Find the line containing "(** Which messages" in the listing below. Repeat it exactly, along with each following line up to and including the one containing "Definition ListMailboxes ps".

-----

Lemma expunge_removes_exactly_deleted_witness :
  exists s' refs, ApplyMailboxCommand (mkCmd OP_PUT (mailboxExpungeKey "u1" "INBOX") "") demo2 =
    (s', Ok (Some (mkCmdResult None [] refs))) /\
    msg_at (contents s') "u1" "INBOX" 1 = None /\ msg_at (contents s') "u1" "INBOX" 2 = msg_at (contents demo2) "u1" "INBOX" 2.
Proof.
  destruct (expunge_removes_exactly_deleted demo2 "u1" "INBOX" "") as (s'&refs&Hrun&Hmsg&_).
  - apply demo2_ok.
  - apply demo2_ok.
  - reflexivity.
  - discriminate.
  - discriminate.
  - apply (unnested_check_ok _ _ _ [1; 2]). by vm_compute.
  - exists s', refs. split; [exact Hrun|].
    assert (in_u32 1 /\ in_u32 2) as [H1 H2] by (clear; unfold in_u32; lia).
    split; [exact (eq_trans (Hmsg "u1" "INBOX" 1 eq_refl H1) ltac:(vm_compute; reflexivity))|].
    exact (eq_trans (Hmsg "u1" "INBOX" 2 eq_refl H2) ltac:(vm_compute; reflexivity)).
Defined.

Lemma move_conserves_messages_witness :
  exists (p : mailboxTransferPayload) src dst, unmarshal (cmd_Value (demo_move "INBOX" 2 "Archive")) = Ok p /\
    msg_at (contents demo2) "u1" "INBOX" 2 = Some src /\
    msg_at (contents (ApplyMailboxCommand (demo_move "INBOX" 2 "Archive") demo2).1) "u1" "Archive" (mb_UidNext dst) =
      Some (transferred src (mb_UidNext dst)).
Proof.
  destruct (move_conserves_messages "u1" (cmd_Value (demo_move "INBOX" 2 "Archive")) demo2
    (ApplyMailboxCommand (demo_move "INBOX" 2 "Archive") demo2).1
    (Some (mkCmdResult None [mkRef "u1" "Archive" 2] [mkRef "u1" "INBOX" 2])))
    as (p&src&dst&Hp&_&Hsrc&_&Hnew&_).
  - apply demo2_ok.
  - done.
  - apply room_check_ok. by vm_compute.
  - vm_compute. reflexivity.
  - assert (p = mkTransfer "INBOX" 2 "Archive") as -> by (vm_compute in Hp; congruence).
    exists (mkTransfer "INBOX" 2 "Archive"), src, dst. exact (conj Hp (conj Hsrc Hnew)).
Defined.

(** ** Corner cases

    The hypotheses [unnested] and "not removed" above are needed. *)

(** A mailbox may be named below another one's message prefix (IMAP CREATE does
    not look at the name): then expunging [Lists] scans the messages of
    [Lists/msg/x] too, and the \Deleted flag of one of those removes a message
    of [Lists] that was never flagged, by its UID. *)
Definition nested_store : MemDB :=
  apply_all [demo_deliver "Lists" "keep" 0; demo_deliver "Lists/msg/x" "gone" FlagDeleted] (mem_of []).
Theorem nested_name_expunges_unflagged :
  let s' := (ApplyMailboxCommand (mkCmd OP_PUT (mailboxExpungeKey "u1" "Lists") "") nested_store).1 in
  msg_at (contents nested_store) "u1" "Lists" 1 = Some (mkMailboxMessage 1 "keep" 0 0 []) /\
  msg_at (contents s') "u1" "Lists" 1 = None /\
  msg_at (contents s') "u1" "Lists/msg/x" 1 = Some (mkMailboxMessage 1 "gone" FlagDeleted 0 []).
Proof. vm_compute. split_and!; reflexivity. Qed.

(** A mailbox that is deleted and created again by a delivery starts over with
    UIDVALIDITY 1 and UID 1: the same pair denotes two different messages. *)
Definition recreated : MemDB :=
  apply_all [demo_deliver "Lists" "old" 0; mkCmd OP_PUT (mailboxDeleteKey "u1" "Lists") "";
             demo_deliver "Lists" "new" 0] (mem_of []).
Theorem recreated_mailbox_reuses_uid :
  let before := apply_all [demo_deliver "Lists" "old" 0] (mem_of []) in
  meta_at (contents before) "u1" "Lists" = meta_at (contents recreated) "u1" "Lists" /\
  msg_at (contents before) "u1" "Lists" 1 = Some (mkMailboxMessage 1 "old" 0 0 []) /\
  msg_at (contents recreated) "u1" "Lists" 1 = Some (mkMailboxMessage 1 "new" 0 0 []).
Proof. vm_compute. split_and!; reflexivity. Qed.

-----

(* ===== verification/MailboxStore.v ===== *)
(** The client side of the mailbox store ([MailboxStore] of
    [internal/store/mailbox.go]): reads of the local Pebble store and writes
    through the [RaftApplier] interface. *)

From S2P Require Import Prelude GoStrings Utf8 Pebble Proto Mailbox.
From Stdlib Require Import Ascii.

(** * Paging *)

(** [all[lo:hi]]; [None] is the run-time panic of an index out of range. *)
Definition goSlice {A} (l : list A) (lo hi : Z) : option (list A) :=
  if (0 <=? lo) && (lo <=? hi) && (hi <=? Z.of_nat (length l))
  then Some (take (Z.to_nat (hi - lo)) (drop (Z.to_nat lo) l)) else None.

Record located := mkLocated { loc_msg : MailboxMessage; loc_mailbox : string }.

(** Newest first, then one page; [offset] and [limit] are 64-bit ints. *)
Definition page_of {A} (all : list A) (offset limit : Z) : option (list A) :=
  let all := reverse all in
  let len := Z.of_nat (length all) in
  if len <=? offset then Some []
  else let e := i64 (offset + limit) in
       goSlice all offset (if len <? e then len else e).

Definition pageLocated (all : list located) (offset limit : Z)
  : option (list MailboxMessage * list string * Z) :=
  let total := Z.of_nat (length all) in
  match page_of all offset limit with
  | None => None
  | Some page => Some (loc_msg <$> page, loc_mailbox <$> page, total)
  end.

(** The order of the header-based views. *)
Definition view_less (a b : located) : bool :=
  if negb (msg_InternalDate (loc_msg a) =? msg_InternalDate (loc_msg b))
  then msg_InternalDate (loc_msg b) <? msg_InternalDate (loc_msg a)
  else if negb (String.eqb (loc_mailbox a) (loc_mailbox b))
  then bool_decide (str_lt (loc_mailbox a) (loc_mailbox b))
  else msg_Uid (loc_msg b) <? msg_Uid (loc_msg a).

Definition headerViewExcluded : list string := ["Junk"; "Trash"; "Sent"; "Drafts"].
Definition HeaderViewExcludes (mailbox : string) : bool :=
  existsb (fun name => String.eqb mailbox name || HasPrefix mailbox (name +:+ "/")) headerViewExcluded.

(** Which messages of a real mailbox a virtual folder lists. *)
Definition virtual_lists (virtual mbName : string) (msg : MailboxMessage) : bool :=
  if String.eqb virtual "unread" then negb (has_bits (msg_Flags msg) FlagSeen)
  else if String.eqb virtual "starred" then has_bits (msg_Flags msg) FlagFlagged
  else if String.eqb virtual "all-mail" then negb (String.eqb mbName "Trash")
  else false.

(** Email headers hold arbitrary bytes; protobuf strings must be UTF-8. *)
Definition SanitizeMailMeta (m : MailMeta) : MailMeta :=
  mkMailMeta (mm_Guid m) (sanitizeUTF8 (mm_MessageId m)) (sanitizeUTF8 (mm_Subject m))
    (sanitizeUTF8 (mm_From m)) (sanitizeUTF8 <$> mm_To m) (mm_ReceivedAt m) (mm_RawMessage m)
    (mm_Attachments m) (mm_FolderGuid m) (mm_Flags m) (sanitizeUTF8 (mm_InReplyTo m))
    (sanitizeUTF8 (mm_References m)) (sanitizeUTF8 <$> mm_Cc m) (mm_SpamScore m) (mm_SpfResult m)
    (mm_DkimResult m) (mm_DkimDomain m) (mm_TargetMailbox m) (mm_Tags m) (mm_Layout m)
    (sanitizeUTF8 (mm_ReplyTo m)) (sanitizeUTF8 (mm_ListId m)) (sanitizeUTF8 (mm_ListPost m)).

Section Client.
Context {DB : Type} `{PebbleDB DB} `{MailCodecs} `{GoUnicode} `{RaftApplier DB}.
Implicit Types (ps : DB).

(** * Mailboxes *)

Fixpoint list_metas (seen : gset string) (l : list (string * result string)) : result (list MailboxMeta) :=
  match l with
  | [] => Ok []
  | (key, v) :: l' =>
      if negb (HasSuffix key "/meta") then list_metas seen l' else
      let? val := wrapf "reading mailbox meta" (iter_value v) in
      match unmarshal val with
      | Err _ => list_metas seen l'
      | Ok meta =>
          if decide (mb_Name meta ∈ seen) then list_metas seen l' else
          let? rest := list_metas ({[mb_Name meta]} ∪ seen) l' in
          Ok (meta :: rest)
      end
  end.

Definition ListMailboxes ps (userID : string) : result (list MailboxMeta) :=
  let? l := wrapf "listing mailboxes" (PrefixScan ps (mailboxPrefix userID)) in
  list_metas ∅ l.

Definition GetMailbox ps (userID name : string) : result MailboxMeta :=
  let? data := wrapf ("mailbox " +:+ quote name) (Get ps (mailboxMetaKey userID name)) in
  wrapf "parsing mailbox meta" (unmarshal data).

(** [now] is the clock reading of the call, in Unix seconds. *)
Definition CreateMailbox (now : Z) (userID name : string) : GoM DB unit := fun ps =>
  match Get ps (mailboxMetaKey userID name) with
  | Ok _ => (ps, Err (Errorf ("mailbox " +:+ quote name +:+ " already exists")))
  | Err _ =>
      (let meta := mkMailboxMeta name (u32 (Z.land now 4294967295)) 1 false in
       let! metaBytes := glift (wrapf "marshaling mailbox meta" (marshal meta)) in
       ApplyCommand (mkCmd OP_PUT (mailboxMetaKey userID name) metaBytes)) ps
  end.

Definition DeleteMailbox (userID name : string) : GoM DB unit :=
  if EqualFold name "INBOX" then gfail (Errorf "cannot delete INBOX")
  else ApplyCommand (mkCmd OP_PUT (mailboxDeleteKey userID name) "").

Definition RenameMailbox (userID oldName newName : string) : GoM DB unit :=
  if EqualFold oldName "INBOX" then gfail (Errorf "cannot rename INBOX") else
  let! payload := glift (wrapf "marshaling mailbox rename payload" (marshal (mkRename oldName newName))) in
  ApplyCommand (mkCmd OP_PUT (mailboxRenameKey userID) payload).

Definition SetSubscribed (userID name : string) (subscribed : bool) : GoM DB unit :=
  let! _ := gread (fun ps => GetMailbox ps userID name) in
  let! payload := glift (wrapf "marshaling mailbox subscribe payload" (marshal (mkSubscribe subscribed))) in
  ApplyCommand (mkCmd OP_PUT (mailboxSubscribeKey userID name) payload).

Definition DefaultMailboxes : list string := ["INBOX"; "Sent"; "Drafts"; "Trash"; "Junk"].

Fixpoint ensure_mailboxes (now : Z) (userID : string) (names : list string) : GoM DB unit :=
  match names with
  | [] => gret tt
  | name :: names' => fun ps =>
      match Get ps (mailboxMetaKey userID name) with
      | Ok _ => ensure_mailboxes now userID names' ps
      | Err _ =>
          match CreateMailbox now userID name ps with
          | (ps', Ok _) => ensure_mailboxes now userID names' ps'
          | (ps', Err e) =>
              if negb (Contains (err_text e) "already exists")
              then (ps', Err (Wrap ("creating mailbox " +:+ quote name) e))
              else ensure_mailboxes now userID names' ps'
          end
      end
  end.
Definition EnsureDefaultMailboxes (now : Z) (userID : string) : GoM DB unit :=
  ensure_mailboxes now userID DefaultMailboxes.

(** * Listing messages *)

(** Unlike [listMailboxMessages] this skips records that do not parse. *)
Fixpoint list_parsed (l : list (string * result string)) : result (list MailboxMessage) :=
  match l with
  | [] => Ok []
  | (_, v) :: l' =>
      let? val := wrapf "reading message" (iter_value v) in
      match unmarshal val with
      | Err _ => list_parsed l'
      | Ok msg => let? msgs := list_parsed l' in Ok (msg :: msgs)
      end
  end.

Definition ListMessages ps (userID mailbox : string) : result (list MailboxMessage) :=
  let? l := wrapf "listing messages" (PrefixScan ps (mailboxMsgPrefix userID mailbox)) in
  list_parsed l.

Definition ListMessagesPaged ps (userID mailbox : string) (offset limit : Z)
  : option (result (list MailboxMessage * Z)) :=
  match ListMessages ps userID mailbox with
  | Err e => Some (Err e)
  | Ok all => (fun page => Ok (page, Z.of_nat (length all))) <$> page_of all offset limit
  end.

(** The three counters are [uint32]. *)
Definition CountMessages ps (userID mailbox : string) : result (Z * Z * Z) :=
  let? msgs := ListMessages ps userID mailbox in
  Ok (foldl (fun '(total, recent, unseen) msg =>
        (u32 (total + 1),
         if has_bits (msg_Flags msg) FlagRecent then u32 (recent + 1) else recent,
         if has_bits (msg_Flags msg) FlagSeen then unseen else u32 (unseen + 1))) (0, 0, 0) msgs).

-----

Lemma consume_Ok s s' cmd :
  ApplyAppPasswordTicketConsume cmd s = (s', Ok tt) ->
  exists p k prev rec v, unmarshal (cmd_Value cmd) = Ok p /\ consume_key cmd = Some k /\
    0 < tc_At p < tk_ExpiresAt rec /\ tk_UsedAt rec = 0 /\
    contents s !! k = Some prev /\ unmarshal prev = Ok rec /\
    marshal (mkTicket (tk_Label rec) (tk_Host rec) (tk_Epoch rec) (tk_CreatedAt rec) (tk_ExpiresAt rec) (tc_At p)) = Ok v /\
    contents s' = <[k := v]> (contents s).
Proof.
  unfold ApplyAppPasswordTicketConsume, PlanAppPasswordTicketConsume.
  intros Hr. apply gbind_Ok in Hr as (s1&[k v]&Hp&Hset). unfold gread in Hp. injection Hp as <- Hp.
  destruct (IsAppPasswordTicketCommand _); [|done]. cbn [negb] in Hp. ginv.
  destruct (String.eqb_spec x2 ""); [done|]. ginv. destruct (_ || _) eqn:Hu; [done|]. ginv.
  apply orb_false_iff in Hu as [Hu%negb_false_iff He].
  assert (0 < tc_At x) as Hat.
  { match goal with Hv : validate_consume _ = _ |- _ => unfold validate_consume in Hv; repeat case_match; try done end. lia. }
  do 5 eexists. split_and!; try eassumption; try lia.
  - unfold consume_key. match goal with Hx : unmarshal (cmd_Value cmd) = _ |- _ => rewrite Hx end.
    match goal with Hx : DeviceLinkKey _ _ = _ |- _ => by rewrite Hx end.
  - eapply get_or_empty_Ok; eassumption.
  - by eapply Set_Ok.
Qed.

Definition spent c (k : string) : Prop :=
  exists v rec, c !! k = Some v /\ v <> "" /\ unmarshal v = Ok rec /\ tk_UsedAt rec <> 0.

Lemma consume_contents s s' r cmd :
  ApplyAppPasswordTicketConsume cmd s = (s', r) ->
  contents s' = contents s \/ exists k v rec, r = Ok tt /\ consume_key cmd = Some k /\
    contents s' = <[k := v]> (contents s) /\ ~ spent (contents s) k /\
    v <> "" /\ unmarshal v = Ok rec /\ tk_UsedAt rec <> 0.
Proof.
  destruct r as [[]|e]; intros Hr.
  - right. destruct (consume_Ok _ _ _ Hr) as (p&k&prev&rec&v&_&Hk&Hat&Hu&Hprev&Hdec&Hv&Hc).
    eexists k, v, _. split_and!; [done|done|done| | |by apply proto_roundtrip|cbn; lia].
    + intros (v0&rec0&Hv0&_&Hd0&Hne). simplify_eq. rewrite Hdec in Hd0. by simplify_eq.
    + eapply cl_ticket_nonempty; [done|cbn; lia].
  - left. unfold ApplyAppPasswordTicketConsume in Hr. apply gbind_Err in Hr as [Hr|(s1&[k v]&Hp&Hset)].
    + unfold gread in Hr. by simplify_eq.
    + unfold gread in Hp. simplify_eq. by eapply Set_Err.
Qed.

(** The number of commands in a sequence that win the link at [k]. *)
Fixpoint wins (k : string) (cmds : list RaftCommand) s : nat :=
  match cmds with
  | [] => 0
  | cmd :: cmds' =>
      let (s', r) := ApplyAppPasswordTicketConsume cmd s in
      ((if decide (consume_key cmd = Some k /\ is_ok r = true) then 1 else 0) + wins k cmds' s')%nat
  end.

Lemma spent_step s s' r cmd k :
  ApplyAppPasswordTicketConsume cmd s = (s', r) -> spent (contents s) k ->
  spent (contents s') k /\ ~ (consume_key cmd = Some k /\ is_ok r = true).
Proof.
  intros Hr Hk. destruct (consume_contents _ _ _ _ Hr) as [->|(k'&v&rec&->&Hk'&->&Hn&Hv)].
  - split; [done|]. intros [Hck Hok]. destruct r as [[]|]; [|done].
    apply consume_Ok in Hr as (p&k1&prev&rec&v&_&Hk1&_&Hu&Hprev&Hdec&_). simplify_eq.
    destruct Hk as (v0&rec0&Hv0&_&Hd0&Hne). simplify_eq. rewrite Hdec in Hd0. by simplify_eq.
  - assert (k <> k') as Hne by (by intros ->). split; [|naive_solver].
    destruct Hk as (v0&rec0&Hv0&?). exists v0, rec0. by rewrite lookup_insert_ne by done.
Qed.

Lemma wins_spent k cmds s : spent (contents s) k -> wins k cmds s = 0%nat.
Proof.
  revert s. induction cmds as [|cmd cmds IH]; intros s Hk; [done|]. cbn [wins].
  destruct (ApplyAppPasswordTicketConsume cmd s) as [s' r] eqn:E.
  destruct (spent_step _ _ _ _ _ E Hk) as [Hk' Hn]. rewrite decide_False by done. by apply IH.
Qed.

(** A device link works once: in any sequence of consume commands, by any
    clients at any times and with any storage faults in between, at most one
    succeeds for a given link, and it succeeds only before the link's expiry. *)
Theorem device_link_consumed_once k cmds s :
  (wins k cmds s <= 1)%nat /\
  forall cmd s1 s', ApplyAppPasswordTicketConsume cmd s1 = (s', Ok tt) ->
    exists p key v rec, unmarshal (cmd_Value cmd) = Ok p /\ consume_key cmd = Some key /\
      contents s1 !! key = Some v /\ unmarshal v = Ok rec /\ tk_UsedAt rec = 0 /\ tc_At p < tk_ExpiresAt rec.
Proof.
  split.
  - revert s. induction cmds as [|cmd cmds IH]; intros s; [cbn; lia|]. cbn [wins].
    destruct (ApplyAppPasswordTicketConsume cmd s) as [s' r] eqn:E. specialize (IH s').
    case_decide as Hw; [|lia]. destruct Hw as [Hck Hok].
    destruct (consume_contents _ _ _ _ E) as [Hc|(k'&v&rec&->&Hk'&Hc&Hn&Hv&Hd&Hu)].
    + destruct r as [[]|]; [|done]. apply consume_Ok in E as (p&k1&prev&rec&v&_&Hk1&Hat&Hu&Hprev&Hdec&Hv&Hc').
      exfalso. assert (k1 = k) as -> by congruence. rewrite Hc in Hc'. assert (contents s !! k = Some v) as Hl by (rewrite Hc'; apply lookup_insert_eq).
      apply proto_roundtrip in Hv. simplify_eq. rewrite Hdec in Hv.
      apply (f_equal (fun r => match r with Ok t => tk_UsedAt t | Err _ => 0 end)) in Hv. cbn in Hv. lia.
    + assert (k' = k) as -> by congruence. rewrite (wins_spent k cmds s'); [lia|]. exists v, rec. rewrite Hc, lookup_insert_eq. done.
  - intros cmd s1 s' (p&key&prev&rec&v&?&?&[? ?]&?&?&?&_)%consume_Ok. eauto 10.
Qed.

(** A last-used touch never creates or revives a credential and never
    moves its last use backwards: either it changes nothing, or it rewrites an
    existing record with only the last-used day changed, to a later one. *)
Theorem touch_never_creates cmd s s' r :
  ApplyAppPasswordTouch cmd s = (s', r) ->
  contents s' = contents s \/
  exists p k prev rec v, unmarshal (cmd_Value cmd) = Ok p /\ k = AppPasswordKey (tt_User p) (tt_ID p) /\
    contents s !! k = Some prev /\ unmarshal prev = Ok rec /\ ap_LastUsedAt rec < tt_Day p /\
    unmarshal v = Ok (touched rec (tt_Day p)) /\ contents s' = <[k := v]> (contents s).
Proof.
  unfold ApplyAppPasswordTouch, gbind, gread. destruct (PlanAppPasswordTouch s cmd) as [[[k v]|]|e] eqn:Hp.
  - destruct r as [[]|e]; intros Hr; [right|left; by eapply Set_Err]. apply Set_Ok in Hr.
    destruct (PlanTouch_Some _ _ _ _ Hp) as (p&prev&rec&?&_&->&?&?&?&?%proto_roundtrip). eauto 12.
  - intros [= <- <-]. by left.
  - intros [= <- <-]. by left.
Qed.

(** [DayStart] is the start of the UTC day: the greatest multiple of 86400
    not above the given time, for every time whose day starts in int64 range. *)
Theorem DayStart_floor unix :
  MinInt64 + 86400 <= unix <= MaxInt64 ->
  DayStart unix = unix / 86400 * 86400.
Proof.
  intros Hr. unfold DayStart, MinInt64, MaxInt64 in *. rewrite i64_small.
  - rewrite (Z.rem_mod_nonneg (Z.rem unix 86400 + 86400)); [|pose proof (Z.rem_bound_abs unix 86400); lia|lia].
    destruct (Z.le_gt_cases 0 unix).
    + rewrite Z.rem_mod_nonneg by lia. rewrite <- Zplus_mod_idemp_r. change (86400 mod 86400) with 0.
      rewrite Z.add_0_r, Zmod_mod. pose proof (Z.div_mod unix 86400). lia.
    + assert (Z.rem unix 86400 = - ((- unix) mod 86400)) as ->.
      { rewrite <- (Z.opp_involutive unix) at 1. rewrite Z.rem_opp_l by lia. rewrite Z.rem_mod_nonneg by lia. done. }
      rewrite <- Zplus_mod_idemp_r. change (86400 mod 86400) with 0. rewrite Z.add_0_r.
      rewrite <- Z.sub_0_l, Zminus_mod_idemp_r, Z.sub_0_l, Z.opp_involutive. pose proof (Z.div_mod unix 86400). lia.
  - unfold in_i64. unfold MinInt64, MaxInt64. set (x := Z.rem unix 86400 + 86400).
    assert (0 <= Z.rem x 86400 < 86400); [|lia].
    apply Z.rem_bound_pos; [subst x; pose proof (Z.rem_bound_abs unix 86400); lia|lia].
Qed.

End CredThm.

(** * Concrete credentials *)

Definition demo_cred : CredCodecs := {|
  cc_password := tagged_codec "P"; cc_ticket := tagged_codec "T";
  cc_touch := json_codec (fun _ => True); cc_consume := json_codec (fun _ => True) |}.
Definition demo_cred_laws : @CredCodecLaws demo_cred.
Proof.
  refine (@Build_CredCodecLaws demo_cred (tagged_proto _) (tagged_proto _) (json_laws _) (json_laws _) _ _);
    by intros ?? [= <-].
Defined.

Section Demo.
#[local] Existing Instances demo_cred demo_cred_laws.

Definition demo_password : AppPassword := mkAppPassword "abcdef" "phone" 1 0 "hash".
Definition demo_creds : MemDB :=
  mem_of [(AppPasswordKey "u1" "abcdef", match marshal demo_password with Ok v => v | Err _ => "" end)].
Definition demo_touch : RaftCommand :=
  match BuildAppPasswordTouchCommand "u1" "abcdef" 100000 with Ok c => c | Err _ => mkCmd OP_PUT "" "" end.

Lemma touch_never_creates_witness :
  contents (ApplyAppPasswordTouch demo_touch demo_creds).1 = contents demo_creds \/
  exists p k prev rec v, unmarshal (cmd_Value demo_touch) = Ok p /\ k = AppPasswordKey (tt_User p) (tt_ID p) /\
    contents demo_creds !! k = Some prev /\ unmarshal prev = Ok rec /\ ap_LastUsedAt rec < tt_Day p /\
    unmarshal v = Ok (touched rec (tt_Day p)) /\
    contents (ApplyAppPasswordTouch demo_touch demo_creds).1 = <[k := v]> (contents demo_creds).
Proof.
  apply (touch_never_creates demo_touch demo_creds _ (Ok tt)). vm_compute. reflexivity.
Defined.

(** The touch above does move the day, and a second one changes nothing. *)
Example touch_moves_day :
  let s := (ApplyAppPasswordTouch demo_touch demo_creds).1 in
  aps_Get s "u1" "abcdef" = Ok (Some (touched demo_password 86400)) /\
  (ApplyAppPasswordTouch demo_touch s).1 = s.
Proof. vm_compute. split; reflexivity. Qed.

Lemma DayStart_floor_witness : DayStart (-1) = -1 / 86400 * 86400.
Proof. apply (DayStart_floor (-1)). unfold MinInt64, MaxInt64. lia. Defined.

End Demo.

-----

** RESPONSE **
(** Which messages of a real mailbox a virtual folder lists. *)
Definition virtual_lists (virtual mbName : string) (msg : MailboxMessage) : bool :=
  if String.eqb virtual "unread" then negb (has_bits (msg_Flags msg) FlagSeen)
  else if String.eqb virtual "starred" then has_bits (msg_Flags msg) FlagFlagged
  else if String.eqb virtual "all-mail" then negb (String.eqb mbName "Trash")
  else false.

(** Email headers hold arbitrary bytes; protobuf strings must be UTF-8. *)
Definition SanitizeMailMeta (m : MailMeta) : MailMeta :=
  mkMailMeta (mm_Guid m) (sanitizeUTF8 (mm_MessageId m)) (sanitizeUTF8 (mm_Subject m))
    (sanitizeUTF8 (mm_From m)) (sanitizeUTF8 <$> mm_To m) (mm_ReceivedAt m) (mm_RawMessage m)
    (mm_Attachments m) (mm_FolderGuid m) (mm_Flags m) (sanitizeUTF8 (mm_InReplyTo m))
    (sanitizeUTF8 (mm_References m)) (sanitizeUTF8 <$> mm_Cc m) (mm_SpamScore m) (mm_SpfResult m)
    (mm_DkimResult m) (mm_DkimDomain m) (mm_TargetMailbox m) (mm_Tags m) (mm_Layout m)
    (sanitizeUTF8 (mm_ReplyTo m)) (sanitizeUTF8 (mm_ListId m)) (sanitizeUTF8 (mm_ListPost m)).

Section Client.
Context {DB : Type} `{PebbleDB DB} `{MailCodecs} `{GoUnicode} `{RaftApplier DB}.
Implicit Types (ps : DB).

(** * Mailboxes *)

Fixpoint list_metas (seen : gset string) (l : list (string * result string)) : result (list MailboxMeta) :=
  match l with
  | [] => Ok []
  | (key, v) :: l' =>
      if negb (HasSuffix key "/meta") then list_metas seen l' else
      let? val := wrapf "reading mailbox meta" (iter_value v) in
      match unmarshal val with
      | Err _ => list_metas seen l'
      | Ok meta =>
          if decide (mb_Name meta ∈ seen) then list_metas seen l' else
          let? rest := list_metas ({[mb_Name meta]} ∪ seen) l' in
          Ok (meta :: rest)
      end
  end.

Definition ListMailboxes ps (userID : string) : result (list MailboxMeta) :=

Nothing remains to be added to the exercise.